Et ses décrets ne valent plus que ce qu’ils pèsent dans l’illégalité : des papiers souillés de vanité, sans valeur juridique, promis à l’annulation.
Le 28 décembre 2025 sera jour d’élection.
À compter de ce jour, le compte à rebours du droit a commencé.
Deux mois avant , soit le 28 octobre, tout candidat potentiel occupant une fonction publique devait démissionner. C’est la règle. C’est la loi. Et la loi ne négocie pas.
Or Doumbouya n’a pas quitté ses fonctions.
Il a préféré conserver la couronne tout en déposant son bulletin.
Il a voulu être le joueur et l’arbitre, le juge et le parti.
Erreur fatale.
Le droit électoral est clair : celui qui ne remplit pas les conditions d’éligibilité à la date prévue n’est pas candidat.
Il est hors concours. Aucune validation de la CENI ne peut le sauver. Aucune propagande ne peut lui rendre ce que la loi lui a retiré : la qualité d’éligible.
Et qu’on se le dise : cette disqualification ne se plaide pas, elle s’applique. Elle est automatique.
Elle fait de Doumbouya un homme sans titre, un président sans pouvoir, un candidat sans existence légale.
Mais le drame ne s’arrête pas à lui.
Car chaque décret signé depuis l’annonce de la présidentielle est une pièce à conviction.
Et chaque main qui l’a exécuté , ministres, directeurs, comptables, officiers, juges dociles , en devient le receleur.
La loi sur la responsabilité administrative et pénale des agents publics prévoit que nul n’est tenu d’exécuter un ordre manifestement illégal.
Or, exécuter un décret émis par un chef d’État devenu inéligible, c’est justement cela : un ordre manifestement illégal.
Ceux qui les appliquent s’exposent à des poursuites pour complicité de forfaiture,
et ceux qui en profitent, à des poursuites pour recel d’actes illégaux.
Le ver est dans le décret.
Et la justice, tôt ou tard, en fera la lecture.
Depuis ce jour, la Guinée vit sous une autorité suspendue, une République sous séquestre.
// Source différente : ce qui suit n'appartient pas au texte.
Lemma exception_commits caseID taskID severity reason type sub db u db' :
  TrimSpace type ≠ "" →
  commits busy (updateCaseExceptionStatus caseID taskID severity reason type sub) db
    = Some (u, db') →
  announced (db <| cases := excepted caseID taskID severity reason (cases db) |>) db'
    (exceptions type caseID taskID severity reason sub (cases db)) ∧
  exception_admitted caseID (cases db).
Proof.
  intros Htype. unfold updateCaseExceptionStatus, excepted, exceptions, exception_admitted, announced.
  destruct (String.eqb_spec (TrimSpace caseID) "") as [->|Hid]; cbn [orb].
  { rewrite commits_mret. intros [= _ <-]. rewrite app_nil_r. split; [by destruct db|by left]. }
  intros H. tx_bind_inv H n d E. apply commits_update_inv in E as (-> & -> & Hc).
  destruct (sql_count (can_except caseID) (cases db) =? 0) eqn:E; cbn [negb when] in H.
  - rewrite commits_mret in H. injection H as _ <-. rewrite app_nil_r. split; [by destruct db|].
    right. left. apply Z.eqb_eq in E. by apply sql_count_zero.
  - apply commits_sla_inv in H; [|by split]. injection H as _ ->. split; [done|].
    right. right. destruct (existsb (can_except caseID) (cases db)) eqn:Ex.
    + apply existsb_exists in Ex as (c & Hin%list_elem_of_In & Hp). specialize (Hc c Hin Hp).
      by apply andb_prop in Hc as [Hc _].
    + by rewrite sql_count_existsb, Ex in E.
Qed.

Lemma retry_commits t d detail db u db' :
  commits busy (schedule_retry t d detail) db = Some (u, db') →
  let next := ed_OccurredAt detail + rd_computed_backoff d in
  announced (db <| tasks := sql_update (by_id t_id (t_id t)) (retried d detail next t) (tasks db) |>
                <| retry_history := retry_history db ++
                     [history_row t d detail (Some next) "RETRY_SCHEDULED"] |>) db'
    [approval_row (failed_event t d detail)].
Proof.
  cbv zeta. unfold schedule_retry. intros H. tx_bind_inv H n d1 E.
  apply commits_update_inv in E as (_ & -> & _). tx_bind_inv H v d2 E.
  apply commits_insert_inv in E as (-> & _ & _).
  apply commits_sla_inv in H; [|auto with golib]. by injection H as _ ->.
Qed.
(** What escalating leaves: the case, then its parent. *)
Definition escalated_cases (t : task_row) (parent : option string) (def : TaskDef)
    (detail : TaskErrorDetail) (rows : list case_row) : list case_row :=
  let severity := ResolveFailureSeverity def in
  let rows := excepted (t_case_id t) (t_id t) severity
                (orElse (TrimSpace (ed_Message detail)) "task failed") rows in
  match parent ≫= nonblank with
  | None => rows
  | Some p => excepted p (t_id t) severity
      ("sub-case " +:+ t_case_id t +:+ " in exception due to task " +:+ t_id t) rows
  end.

Definition escalation_event (e : event_row) : Prop :=
  ev_type e = "CASE_EXCEPTION_RAISED" ∨ ev_type e = "CASE_EXCEPTION_PROPAGATED".

Lemma exceptions_types type caseID taskID severity reason sub rows :
  type = "CASE_EXCEPTION_RAISED" ∨ type = "CASE_EXCEPTION_PROPAGATED" →
  Forall escalation_event (exceptions type caseID taskID severity reason sub rows).
Proof. intros [-> | ->]; unfold exceptions; destruct (_ || _); repeat constructor; by vm_compute; auto. Qed.

Lemma escalate_commits t parent def detail db u db' :
  commits busy (escalateCaseException t parent def detail) db = Some (u, db') →
  exception_admitted (t_case_id t) (cases db) ∧
  ∃ events, Forall escalation_event events ∧
    announced (db <| cases := escalated_cases t parent def detail (cases db) |>) db' events.
Proof.
  unfold escalateCaseException, escalated_cases. intros H. tx_bind_inv H n d1 E.
  apply exception_commits in E as (E & Ha); [|by vm_compute]. split; [done|].
  destruct (parent ≫= nonblank) as [p|].
  - apply exception_commits in H as (H & _); [|by vm_compute]. unfold announced in *.
    rewrite E in H. eexists. split; [|rewrite H; cbn; rewrite <- app_assoc; reflexivity].
    apply Forall_app. split; apply exceptions_types; auto.
  - rewrite commits_mret in H. injection H as _ <-. eexists. split; [|exact E].
    apply exceptions_types. auto.
Qed.
Lemma filter_key_once {R K} (key : R → K) (p : R → bool) (rows : list R) k :
  NoDup (map key rows) → (∀ r, p r = true → key r = k) →
  (length (List.filter p rows) ≤ 1)%nat.
Proof.
  intros Hn Hk. induction rows as [|r rows IH]; cbn; [lia|].
  apply NoDup_cons in Hn as [Hr Hn]. destruct (p r) eqn:E; [|by apply IH]. cbn.
  destruct (List.filter p rows) as [|r' l] eqn:El; [done|]. destruct Hr.
  assert (Hin : r' ∈ List.filter p rows) by (rewrite El; left).
  rewrite list_elem_of_In, filter_In in Hin. destruct Hin as [Hin Hp'].
  rewrite (Hk r), <- (Hk r') by done. rewrite list_elem_of_In. by apply in_map.
Qed.

Lemma length_flat_map_once {A B} (f : A → list B) l :
  (∀ x, x ∈ l → (length (f x) ≤ 1)%nat) →
  (length (flat_map f l) ≤ length l)%nat ∧
  (length (flat_map f l) = length l ↔ ∀ x, x ∈ l → f x ≠ []).
Proof.
  induction l as [|x l IH]; intros Hf; cbn.
  { split; [lia|]. split; [|done]. intros _ x Hx. inversion Hx. }
  destruct IH as [Hle Hiff]; [intros y Hy; apply Hf; by right|]. rewrite length_app.
  pose proof (Hf x ltac:(left)) as Hx. split; [lia|]. split.
  - intros E. assert (Hall : length (flat_map f l) = length l) by lia.
    rewrite Hiff in Hall. intros y [->|Hy]%elem_of_cons; [|by apply Hall].
    intros E'. rewrite E' in E. cbn in E. lia.
  - intros Hall. replace (length (flat_map f l)) with (length l).
    + specialize (Hall x ltac:(left)). destruct (f x) as [|? [|]]; cbn in *; [done|lia..].
    + symmetry. apply Hiff. intros y Hy. apply Hall. by right.
Qed.

Lemma skilled_spec db reqs worker :
  skills_keyed db → skilled db reqs worker = true ↔ has_skills db reqs worker.
Proof.
  intros [Hk Hp]. unfold skilled, has_skills, matched.
  rewrite andb_true_iff, negb_true_iff, Nat.eqb_neq, Nat.eqb_eq.
  set (f := λ r : string * string, _).
  destruct (length_flat_map_once f reqs) as [_ ->].
  { intros [code least] _. apply (filter_key_once (λ s, (sk_worker_id s, sk_code s)) _ _
      (worker, code) Hk).
    intros s. cbn. rewrite !andb_true_iff, !String.eqb_eq. naive_solver. }
  assert (Hf : ∀ code least, f (code, least) ≠ [] ↔ ∃ s, s ∈ worker_skills db ∧
    sk_worker_id s = worker ∧ sk_code s = code ∧
    level least ≤ proficiency_weight (sk_proficiency s)).
  { intros code least.
    assert (Hin : ∀ s, s ∈ f (code, least) ↔ s ∈ worker_skills db ∧ sk_worker_id s = worker ∧
      sk_code s = code ∧ level least ≤ proficiency_weight (sk_proficiency s)).
    { intros s. unfold f. rewrite list_elem_of_In, filter_In, <- list_elem_of_In.
      rewrite !andb_true_iff, !String.eqb_eq. cbn. rewrite Forall_forall in Hp.
      split; intros [Hs Ht]; specialize (Hp s Hs); apply (meets_spec least) in Hp; naive_solver. }
    setoid_rewrite <- Hin. destruct (f (code, least)) as [|s l].
    - split; [done|]. intros (s & Hs). inversion Hs.
    - split; [|done]. intros _. exists s. left. }
  split.
  - intros [Hne Hall]. split; [by intros ->|]. intros code least Hr. apply Hf. by apply Hall.
  - intros [Hne Hall]. split.
    + destruct reqs as [|[code least] reqs]; [done|]. cbn. rewrite length_app.
      specialize (Hall code least ltac:(left)). apply Hf in Hall. destruct (f (code, least)); [done|cbn; lia].
    + intros [code least] Hr. apply Hf. by apply Hall.
Qed.

Lemma by_key_spec (key : string → Z) x y : by_key key id x y = true ↔ no_worse key x y.
Proof. unfold by_key, no_worse. by rewrite orb_true_iff, andb_true_iff, Z.ltb_lt, Z.eqb_eq. Qed.

Lemma in_turn_spec cursor l x :
  in_turn cursor l = Some x → x ∈ l ∧ ∀ y, y ∈ l → sooner cursor x y.
Proof.
  unfold in_turn, sooner. destruct (best String.leb (List.filter _ _)) as [w|] eqn:E.
  - intros [= <-]. apply best_Some in E as [Hw Hmin]; [|exact _].
    rewrite list_elem_of_In, filter_In, <- list_elem_of_In in Hw. destruct Hw as [Hw Hc].
    split; [done|]. intros y Hy. left. split; [done|].
    destruct (String.ltb cursor y) eqn:Ey; [left|right].
    + apply Hmin. by rewrite list_elem_of_In, filter_In, <- list_elem_of_In.
    + rewrite leb_not_ltb. by rewrite Ey.
  - intros H. apply best_Some in H as [Hx Hmin]; [|exact _]. split; [done|].
    apply best_None in E.
    assert (Hall : ∀ y, y ∈ l → String.leb y cursor = true).
    { intros y Hy. rewrite leb_not_ltb. destruct (String.ltb cursor y) eqn:Ey; [|done].
      assert (Hin : y ∈ List.filter (String.ltb cursor) l)
        by by rewrite list_elem_of_In, filter_In, <- list_elem_of_In.
      rewrite E in Hin. inversion Hin. }
    intros y Hy. right. auto.
Qed.
End Specification.

(** ** What choosing does *)

Section Choosing.
Context `{env : Env}.
Implicit Types (db : database) (basket worker : string).

Definition choice strategy db basket (task : Task) : result string :=
  let none o := match o with Some w => Ok w | None => Err ErrNoEligibleWorker end in
  if strategy =?s "LEAST_LOADED"
  then none (best (by_key (load db) id) (eligible_members db basket))
  else if strategy =?s "SKILL_SCORE"
  then match at_RequiredSkills task with
       | None => Err (ErrMsg "task has no required skills")
       | Some reqs => none (best (by_key (λ w, - score db reqs w) id)
                              (List.filter (skilled db reqs) (eligible_members db basket)))
       end
  else none (in_turn (cursor_of db basket) (eligible_members db basket)).

Lemma exec_query busy {X} (q : database → result X) db :
  exec busy (query q) 0 db =
    match q db with
    | Ok x => Some (Ok x, 0%nat, db)
    | Err ErrNoRows => Some (Err ErrNoRows, 0%nat, db)
    | Err _ => None
    end.
Proof. unfold query. rewrite exec_stmt. by destruct (q db) as [|[]]. Qed.

Lemma exec_candidate busy (q : database → option string) db :
  exec busy (candidate q) 0 db =
    Some (match q db with Some w => Ok w | None => Err ErrNoEligibleWorker end, 0%nat, db).
Proof.
  unfold candidate. rewrite exec_bind, exec_attempt, exec_query. by destruct (q db).
Qed.

Lemma exec_round_robin busy task basket wb db :
  at_WorkbasketID task = Some basket → sql_get (by_id wb_id basket) (workbaskets db) = Ok wb →
  exec busy (round_robin task) 0 db =
    match in_turn (cursor_of db basket) (eligible_members db basket) with
    | Some w => Some (Ok w, 0%nat, db <| workbaskets := sql_update (by_id wb_id basket)
                  (λ wb, wb <| wb_cursor := Some w |>) (workbaskets db) |>)
    | None => Some (Err ErrNoEligibleWorker, 0%nat, db)
    end.
Proof.
  intros Hb Hwb. unfold round_robin, with_basket. rewrite Hb.
  rewrite exec_bind, exec_attempt, exec_query. unfold in_turn, after_cursor, cursor_of.
  rewrite Hwb. cbn [mbind result_bind].
  assert (Hupd : ∀ w, exec busy (update_in workbaskets no_check (by_id wb_id basket)
                   (λ wb, wb <| wb_cursor := Some w |>)) 0 db =
    Some (Ok (sql_count (by_id wb_id basket) (workbaskets db)), 0%nat,
      db <| workbaskets := sql_update (by_id wb_id basket)
                  (λ wb, wb <| wb_cursor := Some w |>) (workbaskets db) |>)).
  { intros w. unfold update_in. rewrite exec_stmt. unfold update_rows.
    replace (forallb _ _) with true; [done|]. symmetry. apply forallb_forall. intros r _.
    apply orb_true_r. }
  destruct (best String.leb (List.filter _ _)) as [w|]; cbn [one_row].
  - rewrite exec_bind. cbn [exec mret Tx_ret]. rewrite exec_bind, Hupd. done.
  - rewrite exec_bind, exec_bind, exec_attempt, exec_query. unfold first_member.
    destruct (best String.leb (eligible_members db basket)) as [w|]; cbn [one_row exec mret Tx_ret throw]; [|done].
    rewrite exec_bind, Hupd. done.
Qed.

Lemma exec_FindCandidate busy strategy task basket wb db :
  at_WorkbasketID task = Some basket → sql_get (by_id wb_id basket) (workbaskets db) = Ok wb →
  exec busy (FindCandidate strategy task) 0 db =
    match choice strategy db basket task with
    | Ok w => Some (Ok w, 0%nat, moved_cursor strategy basket w db)
    | Err e => Some (Err e, 0%nat, db)
    end.
Proof.
  intros Hb Hwb. unfold FindCandidate, choice, moved_cursor, str_mem. cbn [existsb].
  pose proof (exec_round_robin busy task basket wb db Hb Hwb) as Hrr.
  destruct (String.eqb_spec strategy "ROUND_ROBIN") as [->|_]; cbn.
  { rewrite Hrr. by destruct (in_turn _ _). }
  destruct (String.eqb_spec strategy "LEAST_LOADED") as [->|_]; cbn.
  { unfold least_loaded, with_basket. rewrite Hb, exec_candidate. by destruct (best _ _). }
  destruct (String.eqb_spec strategy "SKILL_SCORE") as [->|_]; cbn.
  { unfold skill_score, with_basket. rewrite Hb. destruct (at_RequiredSkills task); [|done].
    rewrite exec_candidate. by destruct (best _ _). }
  rewrite Hrr. by destruct (in_turn _ _).
Qed.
Les institutions sont figées dans la peur, les magistrats réduits au silence, et la loi, elle, se tait d’un calme terrible :
celui qui précède les grands jugements.
Car l’illégalité n’est pas seulement une faute, c’est une contagion.
Et Doumbouya en a fait un régime.
Mais le temps de la loi est un fleuve : il contourne les barrages et finit toujours par atteindre la mer.
Le baroudeur s’est baroudé. L’homme qui voulait tout contrôler a perdu le seul pouvoir qui compte : celui d’être dans son droit.
Il peut encore signer, menacer, punir ou nommer, mais il ne gouverne plus au nom de la République. Il règne par habitude, non par légitimité.
Et chaque décret qu’il émet aujourd’hui n’est plus un acte d’État , c’est un document de preuve.
La loi l’a déjà condamné,
le temps viendra où la justice n’aura plus qu’à lire la sentence.
Quand la loi est violée, elle se tait un moment.
Mais ce silence n’est jamais celui de la mort : c’est celui du retour. Et quand elle revient, elle ne frappe pas le mensonge , elle le dévore.
Mamadi Doumbouya croyait défier le droit.
Il a oublié que le droit est patient, mais implacable.
Et dans ce pays où la mémoire du peuple s’écrit dans la douleur, celui qui confond pouvoir et immunité finit toujours par être jugé au nom de ce qu’il a trahi : la République.